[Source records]

#####

(* ===== verification/Address.v ===== *)
(** Socket addresses ([sylar/address.h], [sylar/address.cc]).

    The four kinds of address over their socket structures, kept field by field
    as the host loads them; masks and prefix lengths, text form, comparison, the
    splitting of "host:service" texts, and the queries built on the resolver and
    the interface list of the system, which are parameters. *)
From S2P Require Import Prelude Text Endian.
From Stdlib Require Import Ascii HexadecimalString Strings.Byte.
From coqutil Require Import Byte Word.LittleEndianList.

Local Open Scope Z_scope.

#[export] Instance byte_eq_decision : EqDecision byte := Byte.byte_eq_dec.

Definition AF_UNSPEC : Z := 0.
Definition AF_UNIX : Z := 1.
Definition AF_INET : Z := 2.
Definition AF_INET6 : Z := 10.

(** ** Masks *)

(** [CreateMask<T>]: the shift is done on [int], by a [size_t] amount. *)
Definition CreateMask (T : cint) (bits : Z) : M unit Z :=
  let amount := wrapu 64 (Z.of_nat (sizeof T) * 8 - bits) in
  if 32 <=? amount then undef ShiftRange
  else
    let shifted := wraps 32 (2 ^ amount) in
    if shifted - 1 <? - 2 ^ 31 then undef SignedOverflow
    else mret (conv T (shifted - 1)).

(** [CountBytes]: the loop clears the lowest set bit; one round per bit is
    enough fuel. *)
Fixpoint CountBytes_loop (fuel : nat) (T : cint) (value result : Z) : M unit Z :=
  if value =? 0 then mret result
  else
    match fuel with
    | O => undef NoFuel
    | S fuel => CountBytes_loop fuel T (conv T (Z.land value (value - 1))) (wrapu 32 (result + 1))
    end.
Definition CountBytes (T : cint) (value : Z) : M unit Z :=
  CountBytes_loop (8 * sizeof T) T value 0.

(** ** The socket structures *)

Record sockaddr_in := mk_in {
  sin_family : Z;
  sin_port : Z;        (** as loaded: network order in memory *)
  s_addr : Z;          (** as loaded: network order in memory *)
  sin_zero : list byte;
}.
Record sockaddr_in6 := mk_in6 {
  sin6_family : Z;
  sin6_port : Z;
  sin6_flowinfo : Z;
  s6_addr : list byte;
  sin6_scope_id : Z;
}.
(** What the system hands out. *)
Inductive sockaddr :=
  | SockIn (a : sockaddr_in)
  | SockIn6 (a : sockaddr_in6)
  | SockOther (family : Z) (data : list byte).

(** The classes [IPv4Address], [IPv6Address], [UnixAddress], [UnknownAddress]. *)
Inductive Address :=
  | IPv4Address (m_addr : sockaddr_in)
  | IPv6Address (m_addr : sockaddr_in6)
  | UnixAddress (sun_path : list byte) (m_length : Z)
  | UnknownAddress (sa_family : Z) (sa_data : list byte).

Definition set_s_addr (v : Z) (a : sockaddr_in) : sockaddr_in :=
  mk_in (sin_family a) (sin_port a) v (sin_zero a).
Definition set_sin_port (v : Z) (a : sockaddr_in) : sockaddr_in :=
  mk_in (sin_family a) v (s_addr a) (sin_zero a).
Definition set_s6_addr (v : list byte) (a : sockaddr_in6) : sockaddr_in6 :=
  mk_in6 (sin6_family a) (sin6_port a) (sin6_flowinfo a) v (sin6_scope_id a).
Definition set_sin6_port (v : Z) (a : sockaddr_in6) : sockaddr_in6 :=
  mk_in6 (sin6_family a) v (sin6_flowinfo a) (s6_addr a) (sin6_scope_id a).
Definition zeros (n : nat) : list byte := replicate n x00.

(** [s6_addr[i] = f(s6_addr[i])], out of range undefined. *)
Definition update_byte (i : nat) (f : byte → byte) (l : list byte) : M unit (list byte) :=
  match l !! i with
  | Some b => mret (<[i := f b]> l)
  | None => undef OutOfBounds
  end.

Section host.
Context {H : Host}.

(** ** IPv4 *)

(** [IPv4Address::IPv4Address(uint32_t, uint16_t)] *)
Definition IPv4Address_new (address port : Z) : sockaddr_in :=
  mk_in AF_INET (byteswapOnLittleEndian uint16_t port) (byteswapOnLittleEndian uint32_t address) (zeros 8).

(** [IPv4Address::broadcastAddress]; [None] is the null pointer. *)
Definition v4_broadcastAddress (a : sockaddr_in) (prefix_len : Z) : M unit (option sockaddr_in) :=
  if 32 <? prefix_len then mret None
  else mask ← CreateMask uint32_t prefix_len;
    mret (Some (set_s_addr (Z.lor (s_addr a) (byteswapOnLittleEndian uint32_t mask)) a)).
(** [IPv4Address::networkAddress] *)
Definition v4_networkAddress (a : sockaddr_in) (prefix_len : Z) : M unit (option sockaddr_in) :=
  if 32 <? prefix_len then mret None
  else mask ← CreateMask uint32_t prefix_len;
    mret (Some (set_s_addr (Z.land (s_addr a) (byteswapOnLittleEndian uint32_t mask)) a)).
(** [IPv4Address::subnetMask] *)
Definition v4_subnetMask (prefix_len : Z) : M unit (option sockaddr_in) :=
  mask ← CreateMask uint32_t prefix_len;
  mret (Some (mk_in AF_INET 0 (conv uint32_t (Z.lnot (byteswapOnLittleEndian uint32_t mask))) (zeros 8))).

#####

If the string "conv" appears in a line of the entries, report the line.

    else mret (conv T (shifted - 1)).
    | S fuel => CountBytes_loop fuel T (conv T (Z.land value (value - 1))) (wrapu 32 (result + 1))
  mret (Some (mk_in AF_INET 0 (conv uint32_t (Z.lnot (byteswapOnLittleEndian uint32_t mask))) (zeros 8))).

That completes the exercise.